Politica

Annunci, fatti, dialettica e comunicazione politica

poteri fortidi Paolo Maninchedda
L’articolo di Sergio Rizzo sul Corriere della Sera sulla vicenda del Qatar è un esempio delle dinamiche tra il potere formale (le istituzioni) e il potere informale (il denaro, le banche, le alleanze, le lobbies e, ultima nel gradino della legalità, la malavita).
Nella sostanza, mentre una Regione, la nostra, che per noi è il nostro Stato, d’intesa col Governo italiano, costruisce una modalità di accordo regolato con un grande investitore, il più grande giornale italiano entra a gamba tesa, con informazioni parziali, a far capire con chi sta nel tavolo negoziale. Questa è l’Italia. Io sono perché si trovi un accordo con il Bambin Gesù e con la Qatar Foundation (senza alberghi) e combatto gli spiriti corporativi di certi settori della Sardegna che dinanzi a ogni possibile innovazione si schierano non con i pazienti ma con le strutture, con su connotu sanitario; ma combatto anche e fortemente la pretesa dei poteri forti di sostituirsi ai soggetti legittimati a questo negoziato.
Tuttavia, dalla vicenda c’è da imparare, non foss’altro perché conoscendo più da vicino certi argomenti, mi vado convincendo che quota parte degli errori di diverse Giunte precedenti nacque proprio da un eccessivo ossequio a poteri esterni, locali e italiani. E allora la domanda è: come si combatte dialetticamente con il sistema finanza-informazione? Perché una cosa è certa: o si combatte o si soccombe. Io sono per combattere, ma per combattere bisogna comunicare e io sono in colpa, visto che sto aggiornando il sito con grande difficoltà. Per combattere con i giornali bisogna usare la piazza, cioè internet.
Tuttavia, non si può raccontare tutto mentre si negozia, a meno che non si voglia far fallire i negoziati. Nella storia italiana spesso i migliori accordi sono stati fatti fallire da campagne di comunicazione orientate in un certo modo, ma sostenute dall’opinione pubblica opportunemente orientata al “vogliamo sapere”, anche quando, come nel caso specifico, è prevista la massima trasparenza e il massimo coinvolgimento delle istituzioni non appena si potrà dire di aver trovato un punto di equilibrio.
Spesso, per costruire fatti, occorre avere la pazienza dei negoziati. Il mio silenzio di queste settimane nasce dalla costruzione dei negoziati con Enel e Anas. Nasce dal lavoro duro, faticosissimo, messo in campo per tutelare Abbanoa, i suoi dipendenti e i suoi impianti ( e i risultati si vedranno a breve), rispetto ai quali conta conoscere le leggi, applicarle severamente, richiamare tutti alla propria funzione. Conta lavorare, non fare annunci. È più importante costruire un fatto ogni due mesi che strappare le prime pagine ogni giorno con un annuncio.

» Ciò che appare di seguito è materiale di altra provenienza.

(* ===== verification/RetentionWitnesses.v ===== *)
(** * Concrete worlds for the retention theorems

    One intake with one item, archived on one in-memory pool, with its staging tree in a landing
    root; the same intake released, and released and tombstoned.  Two scenarios at the end show where
    the funnel falls short of its documentation. *)

From stdpp Require Import pretty.
From S2P Require Import Prelude Json JsonText JobModels Catalog RetryConfig Conditions Durability.
From S2P Require Import FanoutMap ArchivePredicate Profiles Retention RetentionFs RetentionRun.
From S2P Require Import RetentionGateFacts RetentionFsFacts RetentionFacts ScrubFacts ArchiveWitnesses.

(** ** The catalog *)

Definition asset_copy : Copy := {|
  cp_logical_asset_hash := Some hash_a; cp_bundle_id := None; cp_backend_id := 1;
  cp_pool_id := Some "disk"; cp_native_locator := [("path", JStr "x")];
  cp_native_locator_key := locator_key [("path", JStr "x")]; cp_storage_metadata := [];
  cp_integrity_hash := hash_a; cp_integrity_hash_provenance := LOCALLY_COMPUTED;
  cp_health := HEALTH_OK; cp_last_checked_at := Some 3; cp_last_measured_digest := Some hash_a;
  cp_last_measured_at := Some 3; cp_deleted_at := None; cp_first_observed_at := 2;
  cp_source := INGEST |}.

Definition cloud_copy : Copy := {|
  cp_logical_asset_hash := None; cp_bundle_id := Some (cloud_bundle_id "i1"); cp_backend_id := 1;
  cp_pool_id := None; cp_native_locator := [("path", JStr "cloud")];
  cp_native_locator_key := locator_key [("path", JStr "cloud")]; cp_storage_metadata := [];
  cp_integrity_hash := hash_b; cp_integrity_hash_provenance := LOCALLY_COMPUTED;
  cp_health := HEALTH_OK; cp_last_checked_at := None; cp_last_measured_digest := None;
  cp_last_measured_at := None; cp_deleted_at := None; cp_first_observed_at := 2;
  cp_source := INGEST |}.

Definition demo_intake (state : RetentionState) (released : option time) (fingerprint tombstone : option string)
    : Intake := {|
  in_artifactclass := "masters"; in_status := REGISTERED; in_retention_state := state;
  in_released_at := released; in_staging_deleted_at := None;
  in_manifest_path := Some "/srv/landing/i1/manifest.json"; in_manifest_digest := Some "m";
  in_requested_profile := None; in_release_policy_fingerprint := fingerprint;
  in_staging_tombstoned_at := None; in_staging_tombstone_path := tombstone |}.

Definition demo_item : IngestItem := {|
  ii_intake_id := "i1"; ii_logical_asset_hash := hash_a; ii_artifactclass := "masters";
  ii_size_bytes := 10; ii_as_received_path := "x.mov"; ii_item_metadata := [];
  ii_disposition := NEW |}.

Definition funnel_cat (row : Intake) : Cat := {|
  assets := {[hash_a := {| la_size_bytes := 10; la_first_seen_at := 0 |}]};
  backends := {[1 := {| be_name := "mem"; be_kind := MEMORY; be_implementation_family := "mem" |}]};
  pools := {["disk" := disk_pool]}; acpools := {[("masters", "disk") := membership 1]};
  policies := {["masters" := masters_policy 1]}; bundles := ∅; members := tbl_empty;
  copies := {| t_rows := <[1 := asset_copy]> {[2 := cloud_copy]}; t_next := 3 |};
  locators := tbl_empty; blob_roots := tbl_empty; receipts := tbl_empty; intakes := {["i1" := row]};
  items := {| t_rows := {[1 := demo_item]}; t_next := 2 |}; submission_members := tbl_empty;
  va_members := tbl_empty; transforms := tbl_empty; exclusions := tbl_empty; arrangements := tbl_empty;
  offsite := ∅; events := tbl_empty; arrangement_members := tbl_empty; submissions := ∅;
  derivations := tbl_empty |}.

Definition funnel_data (row : Intake) : Database := {| cat := funnel_cat row; jobs := empty_jobdb |}.

(** ** The files and the rest of the world *)

Definition demo_loads (content : bytes) : option json :=
  if bool_decide (content = "sentinel") then Some (JObj [("intake_id", JStr "i1")]) else None.

Definition landing : path := ["srv"; "landing"].

Definition demo_files : Fs :=
  list_to_map [(["srv"], NDir); (landing, NDir); (landing ++ ["i1"], NDir);
               (landing ++ ["i1"; "intake.json"], NFile "sentinel");
               (landing ++ ["i1"; "manifest.json"], NFile "m"); (landing ++ ["i1"; "x.mov"], NFile "x")].

Definition demo_tombstone : path := landing ++ [".retention-tombstones"; tombstone_basename (λ s, s) "i1"].

Definition demo_session (row : Intake) (fs : Fs) : Sess := {|
  s_committed := funnel_data row; s_work := funnel_data row; s_cache := ∅; s_fs := fs; s_tick := 0;
  s_point := 0; s_trace := [] |}.

(** Ten days after the grace time *)
Definition demo_clock (n : nat) : time := days 40.

Definition demo_fingerprint : string :=
  match policy_fingerprint (λ s, s) (funnel_cat (demo_intake HELD None None None)) [(1, demo_item)] with
  | Ok f => f
  | Err _ => ""
  end.

Definition held : Intake := demo_intake HELD None None None.
Definition released : Intake := demo_intake RELEASED (Some 0) (Some demo_fingerprint) None.
Definition tombstoned : Intake :=
  demo_intake TOMBSTONED (Some 0) (Some demo_fingerprint) (Some (path_text demo_tombstone)).

Definition demo_release (others : nat → Database → Database) :=
  run_retention (λ s, s) (λ _, "") demo_clock others (λ _ fs, fs) (λ _, PlainAdapter) (λ _ _, None)
    (λ _ _, Deleted).

Definition demo_sweep (others : nat → Database → Database) (rmtree : nat → Removal) :=
  sweep_staging (λ s, s) (λ _, "") demo_loads ["srv"] ["/srv/landing"] None (λ _, 0) demo_clock
    (λ _, "u") others (λ _ fs, fs) (λ _, PlainAdapter) (λ _ _, None) rmtree.

(** A session on a fresh cache agrees with its database. *)
Lemma fresh_coherent row fs : coherent (eq "i1") (demo_session row fs).
Proof. intros i r _. cbn. by rewrite lookup_empty. Qed.

Lemma quiet_world : untouched (λ _ d, d) (eq "i1").
Proof. by intros i n d _. Qed.

Lemma trace_shows (f : Effect → bool) l : existsb f l = true → ∃ e, e ∈ l ∧ f e = true.
Proof. intros (e & Hin & Hf)%existsb_exists. exists e. split; [by apply list_elem_of_In|done]. Qed.

(** ** Witnesses *)

Lemma release_gate_sound_witness :
  intake_cleared (funnel_data held) "i1" held ∅.
Proof.
  destruct (local_gate_status (λ s, s) (λ _, "") (funnel_data held) "i1" held ∅ true 30 0) as [st|] eqn:E;
    [|run_ok E].
  apply (release_gate_sound (λ s, s) (λ _, "") (funnel_data held) "i1" held ∅ 30 0 st E).
  revert E. vm_compute. by intros [= <-].
Defined.

Lemma release_authorised_witness :
  ∃ l, s_trace (demo_release (λ _ d, d) "i1" "op" None (demo_session held demo_files)).1 = l ∧
       (∃ n ic, ObjectDeletion n ic ∈ l) ∧ ∀ fs p, TreeRemoval fs p ∉ l.
Proof.
  destruct (demo_release (λ _ d, d) "i1" "op" None (demo_session held demo_files)) as [s' r] eqn:E.
  destruct (release_authorised (λ s, s) (λ _, "") demo_loads [] (λ _, 0) demo_clock (λ _, "u") (λ _ d, d)
              (λ _ fs, fs) (λ _, PlainAdapter) (λ _ _, None) (λ _ _, Deleted) (λ _, Complete) "i1" quiet_world "op" None
              (demo_session held demo_files) s' r (fresh_coherent held demo_files)) as (l & Hl & H);
    [unfold demo_release in E; exact E|].
  exists l. split; [exact Hl|]. split.
  - assert (Hd : existsb (λ e, match e with ObjectDeletion _ _ => true | _ => false end)
      (s_trace (demo_release (λ _ d, d) "i1" "op" None (demo_session held demo_files)).1) = true)
      by (vm_compute; reflexivity).
    rewrite E in Hd. destruct (trace_shows _ _ Hd) as (e & Hin & He). clear Hd E. cbn [fst] in Hin.
    change (s_trace s' = l) in Hl. rewrite Hl in Hin. destruct e; try discriminate He. by eexists _, _.
  - intros fs p (l1 & l2 & ->)%list_elem_of_split. exact (H l1 _ l2 eq_refl).
Defined.

Lemma purge_authorised_witness :
  ∃ l, s_trace (demo_sweep (λ _ d, d) (λ _, Complete) "i1" "op" 30 false None false
                  (demo_session released demo_files)).1 = l ∧
       (∃ n fs a b, Tombstoning n fs a b ∈ l) ∧ ∀ n ic, ObjectDeletion n ic ∉ l.
Proof.
  destruct (demo_sweep (λ _ d, d) (λ _, Complete) "i1" "op" 30 false None false
              (demo_session released demo_files)) as [s' r] eqn:E.
  destruct (purge_authorised (λ s, s) (λ _, "") demo_loads ["srv"] ["/srv/landing"] None (λ _, 0) demo_clock
              (λ _, "u") (λ _ d, d) (λ _ fs, fs) (λ _, PlainAdapter) (λ _ _, None) (λ _ _, Deleted) (λ _, Complete) "i1" quiet_world
              "op" 30 false None false (demo_session released demo_files) s' r
              (fresh_coherent released demo_files)) as (l & Hl & H); [unfold demo_sweep in E; exact E|].
  exists l. split; [exact Hl|]. split.
  - assert (Hd : existsb (λ e, match e with Tombstoning _ _ _ _ => true | _ => false end)
      (s_trace (demo_sweep (λ _ d, d) (λ _, Complete) "i1" "op" 30 false None false
                  (demo_session released demo_files)).1) = true) by (vm_compute; reflexivity).
    rewrite E in Hd. destruct (trace_shows _ _ Hd) as (e & Hin & He). clear Hd E. cbn [fst] in Hin.
    change (s_trace s' = l) in Hl. rewrite Hl in Hin. destruct e; try discriminate He. by eexists _, _, _, _.
  - intros n ic (l1 & l2 & ->)%list_elem_of_split. exact (H l1 _ l2 eq_refl).
Defined.

(** The files after the tombstone root was made *)
Definition rooted_files : Fs := <[landing ++ [".retention-tombstones"] := NDir]> demo_files.

Definition tombstoned_files : Fs :=
  (atomic_tombstone demo_loads rooted_files (landing ++ ["i1"]) demo_tombstone "i1").1.

Lemma tombstone_moves_tree_witness :
  owns demo_loads tombstoned_files demo_tombstone "i1".
Proof.
  apply (tombstone_moves_tree demo_loads rooted_files (landing ++ ["i1"]) demo_tombstone "i1" tombstoned_files).
  unfold tombstoned_files.
  destruct (atomic_tombstone demo_loads rooted_files (landing ++ ["i1"]) demo_tombstone "i1") as [fs [[]|e]] eqn:E;
    [done|].
  assert (Hok : is_ok (atomic_tombstone demo_loads rooted_files (landing ++ ["i1"]) demo_tombstone "i1").2 = true)
    by (vm_compute; reflexivity).
  by rewrite E in Hok.
Defined.

Lemma gc_completes_witness :
  ∃ s' res, demo_sweep (λ _ d, d) (λ _, Complete) "i1" "op" 30 false None false
              (demo_session tombstoned tombstoned_files) = (s', Ok res) ∧ ss_purged res = true.
Proof.
  destruct (gc_completes (λ s, s) (λ _, "") demo_loads ["srv"] ["/srv/landing"] None (λ _, 0) demo_clock
    (λ _, "u") (λ _ d, d) (λ _ fs, fs) (λ _, PlainAdapter) (λ _ _, None) (λ _, Complete) "i1" quiet_world tombstoned
    (path_text demo_tombstone) demo_tombstone "op" 30 false None false (demo_session tombstoned tombstoned_files)
    (fresh_coherent tombstoned tombstoned_files)) as (s' & res & _ & H & Hp & _);
    [reflexivity|reflexivity|reflexivity|discriminate|done|vm_compute; reflexivity|vm_compute; reflexivity
    |reflexivity|reflexivity|reflexivity|].
  exists s', res. split; [exact H|exact Hp].
Defined.

(** ** Scenarios *)

(** Another process runs [abandon_retention] in a transaction of its own, after the first commit of
    the sweep. *)
Definition abandons (n : nat) (d : Database) : Database :=
  if bool_decide (n = 0%nat) then
    s_committed (in_scope (λ _ d, d) (λ _ fs, fs) (abandon_retention demo_clock (λ _, "v") "i1" "lead" "keep")
                   {| s_committed := d; s_work := d; s_cache := ∅; s_fs := ∅; s_tick := 0; s_point := 0;
                      s_trace := [] |}).1
  else d.

Definition state_of (d : Database) : option RetentionState :=
  in_retention_state <$> intakes (cat d) !! "i1".

(** Why the theorems on release and purge assume that nobody else writes the intake's row: a run in
    which an operator abandons a released intake while a sweep is between two of its transactions.  The
    abandonment is committed, the sweep goes on with the row it loaded before, removes the staging tree
    and leaves the intake purged. *)
Example abandoned_intake_purged :
  let '(s, r) := demo_sweep abandons (λ _, Complete) "i1" "op" 30 false None false
                   (demo_session released demo_files) in
  (∃ d, Began d ∈ s_trace s ∧ state_of d = Some ABANDONED) ∧
  r = Ok (sweep_result "i1" true (Some (path_text demo_tombstone)) "purged") ∧
  state_of (s_committed s) = Some PURGED ∧
  s_fs s !! (landing ++ ["i1"]) = None ∧ s_fs s !! demo_tombstone = None.
Proof.
  destruct (demo_sweep abandons (λ _, Complete) "i1" "op" 30 false None false
              (demo_session released demo_files)) as [s r] eqn:E.
  assert (Hs : s = (demo_sweep abandons (λ _, Complete) "i1" "op" 30 false None false
    (demo_session released demo_files)).1) by (by rewrite E).
  assert (Hr : r = (demo_sweep abandons (λ _, Complete) "i1" "op" 30 false None false
    (demo_session released demo_files)).2) by (by rewrite E).
  clear E. split.
  - assert (Hd : existsb (λ e, match e with Began d => bool_decide (state_of d = Some ABANDONED) | _ => false end)
      (s_trace s) = true) by (rewrite Hs; vm_compute; reflexivity).
    destruct (trace_shows _ _ Hd) as ([d|n a|n a b c|a b] & Hin & He); try discriminate He.
    exists d. split; [exact Hin|]. exact (bool_decide_eq_true_1 _ He).
  - subst s r. split_and!; vm_compute; reflexivity.
Qed.

(** The first removal is cut short after the sentinel is gone. *)
Definition cut_short (n : nat) : Removal :=
  if bool_decide (n = 0%nat) then Interrupted (λ p, negb (bool_decide (last p = Some "intake.json"))) else Complete.

(** An interrupted garbage collection never resumes.  A removal of the tombstone that is cut short
    after [intake.json] was unlinked leaves a tree without its sentinel; from then on every sweep,
    whoever runs it, fails on the missing sentinel and the rest of the tree stays. *)
Lemma interrupted_gc_stuck :
  let s1 := (demo_sweep (λ _ d, d) cut_short "i1" "op" 30 false None false
               (demo_session tombstoned tombstoned_files)).1 in
  s_fs s1 !! (demo_tombstone ++ ["x.mov"]) = Some (NFile "x") ∧
  ∀ rmtree,
    let '(s2, r) := demo_sweep (λ _ d, d) rmtree "i1" "op" 30 false None false (demo_session tombstoned (s_fs s1)) in
    r = Err (RetentionError "path component does not exist") ∧ s_fs s2 = s_fs s1.
Proof.
  cbn zeta. set (s1 := (demo_sweep _ cut_short _ _ _ _ _ _ _).1).
  split; [vm_compute; reflexivity|]. intros rmtree.
  vm_cast_no_check (conj (@eq_refl (result RetentionFault StagingSweepResult)
    (Err (RetentionError "path component does not exist"))) (eq_refl (s_fs s1))).
Qed.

Un problema politico è incombente, però: i partiti stanno fraintendendo la lealtà di maggioranza con il silenzio politico di maggioranza. C’è un’inibizione a discutere che ci fa male. Servono proposte, idee grandi, grandi scontri magari, ma poi anche grandi sintesi.
Faccio degli esempi. Sul manifatturiero in Sardegna battiamo un colpo oppure no? Sulla necessità di dare lavoro subito mentre si preparano le scelte strutturali, ne parliamo o no? Sulla Sanità bisogna decidere: si vuole lo stesso numero di asl e lo stesso numero di ospedali? E allora dove starebbe il cambiamento? Su Area: si pensa di tenerla in vita o si trasferiscono le funzioni, il personale e le risorse (ben finalizzate) agli enti locali? Sull’energia: si vuole o non si vuole cambiare il sitema regolatore del mercato elettrico sardo? Sulle Entrate: la si vuole o no questa Agenzia delle Entrate? Sui consorzi industriali: si vuole continuare a far finta che funzionino, che non siano da risanare? Su tutti questi temi, per non parlare di enti locali, urbanistica, Piano Paesaggsitico, la maggioranza non ha le stesse intenzioni e deve discutere e litigare con un perimetro chiaro: il programma con cui si sono vinte le elezioni. Ma questo silenzio che attende ogni giorno il miracolo è sbagliato. Bisogna riprendere a confrontarsi in pubblico, riprendere a differenziarsi, a discutere, ma poi a concludere. Questa è la comunicazione che manca: la nostra.